Todos, dentro de sus respectivas ramas artísticas han sido y siguen siendo orgullo de Yucatán por la trascendencia nacional e internacional que lograron.
¿Hoy día, porque el  Gobierno del Estado en vez de ser promotor del arte y de los artistas yucatecos, muchos de los cuales son capaces de producir arte de alta calidad, los somete a situaciones poco ventajosas.
No está mal que se traigan a artistas de otros ámbitos porque tampoco se trata de ser localistas y cerrados a otras expresiones de arte, pero ¿por qué siempre los más majados son los locales?
En las generaciones de hoy están los futuros los artistas que muy posiblemente podrían representar a Yucatán en los  ámbitos nacional e internacional, pero ¿qué se está haciendo para impulsarlos y promoverlos? Con medidas como las que reclama la señora Luna Aranda, no creo que sea un aliciente para nadie, sino todo lo contrario.

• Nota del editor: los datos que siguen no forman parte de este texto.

(* ===== verification/KubeSafety.v ===== *)
(** * What the kubernetes target may do

    The commands a target starts, over every answer of the tools: where its
    sources may come from, the confinement of every [kubectl] it starts, which
    operations change the cluster, when an apply is skipped, and what an
    unreachable cluster reads as. *)

From S2P Require Import Prelude Encoding Config Model Security World ImageSelect Reap Git ConfigLoad Process.
From S2P Require Import KubeRender KubeCluster KubeTarget.

(** ** Sources stay below the root *)

(** The stack of a relative path: plain names above the leading [..]s. *)
Definition relative_stack (st : list string) : Prop := ∃ names ups, st = names ++ ups ∧ Forall plain names ∧ Forall (.= "..") ups.

Lemma relative_step st part : lacks slash part → relative_stack st → relative_stack (clean_step false st part).
Proof.
  intros Hl (names & ups & -> & Hn & Hu). unfold clean_step.
  repeat case_bool_decide; simpl; try by exists names, ups.
  - subst. destruct names as [|top names]; simpl.
    + destruct ups as [|u ups]; [exists [], [".."]; by repeat constructor|]. inversion_clear Hu. subst.
      rewrite bool_decide_eq_true_2 by done. exists [], (".." :: ".." :: ups). by repeat constructor.
    + inversion_clear Hn as [|?? Hp]. rewrite bool_decide_eq_false_2 by apply Hp. by exists names, ups.
  - exists (part :: names), ups. split; [done|]. split; [|done]. constructor; [|done]. done.
Qed.

Lemma relative_clean st parts : Forall (lacks slash) parts → relative_stack st → relative_stack (foldl (clean_step false) st parts).
Proof.
  revert st. induction parts as [|p parts IH]; intros st Hl Hst; [done|]. inversion_clear Hl. simpl.
  apply IH; [done|]. by apply relative_step.
Qed.

(** A cleaned relative path that does not start with [..] is a chain of names. *)
Lemma Clean_relative path :
  HasPrefix path "/" = false → Clean path ≠ ".." → HasPrefix (Clean path) "../" = false →
  ∃ names, Forall plain names ∧ Clean path = (if Join names "/" == "" then "." else Join names "/").
Proof.
  intros Hr Hup Hpre. unfold Clean in *. rewrite Hr in *.
  destruct (relative_clean [] (Split path slash)) as (names & ups & Hst & Hn & Hu).
  { apply Forall_forall. intros x. apply Split_parts_lack. }
  { by exists [], []. }
  exists (rev names). split; [by apply Forall_rev|]. rewrite Hst in *. rewrite rev_app_distr in *.
  destruct ups as [|u ups _] using rev_ind; [done|].
  exfalso. apply Forall_app in Hu as [_ Hu]. inversion_clear Hu. subst u.
  rewrite rev_app_distr in *. simpl in *. destruct (rev ups ++ rev names) as [|x rest]; simpl in *; [done|].
  by rewrite (HasPrefix_app "") in Hpre.
Qed.

(** [p] is [root] joined with plain names, or [root] itself: below it by the
    text of the path. *)
Definition beneath (root p : string) : Prop :=
  ∃ names, Forall plain names ∧ p = path_join root (if Join names "/" == "" then "." else Join names "/").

Ser artista es una profesión que demanda muchas horas de trabajo y de estudio, y por supuesto de tiempo completo, y esto sólo se puede lograr con apoyo. Hay cientos de artistas que carecen del más mínimo respaldo y por tanto no tienen más remedio que hacer del arte algo así como su “pasatiempo”.
Seguro que entre los miles de jóvenes yucatecos hay talentos que nacieron con la virtud de ser artistas en cualquier disciplina, podrían  tanto o más ¿Por qué no? Ser nuevos orgullos yucatecos como el tío Gamboín, Manzanero o Guadalupe Trigo, sólo hay hallarlos e impulsarlos.
Pero parece que hoy la política es hacer todo lo contrario. Están a tiempo de rectificar, ojala lo hagan por el bien no solo de la comunidad artística, sino por la cultura de nuestro Estado y por el orgullo de seguir siendo cuna de artistas de renombre.


* Maestro en comunicación política y marketing electoral, y consejero estatal del PAN.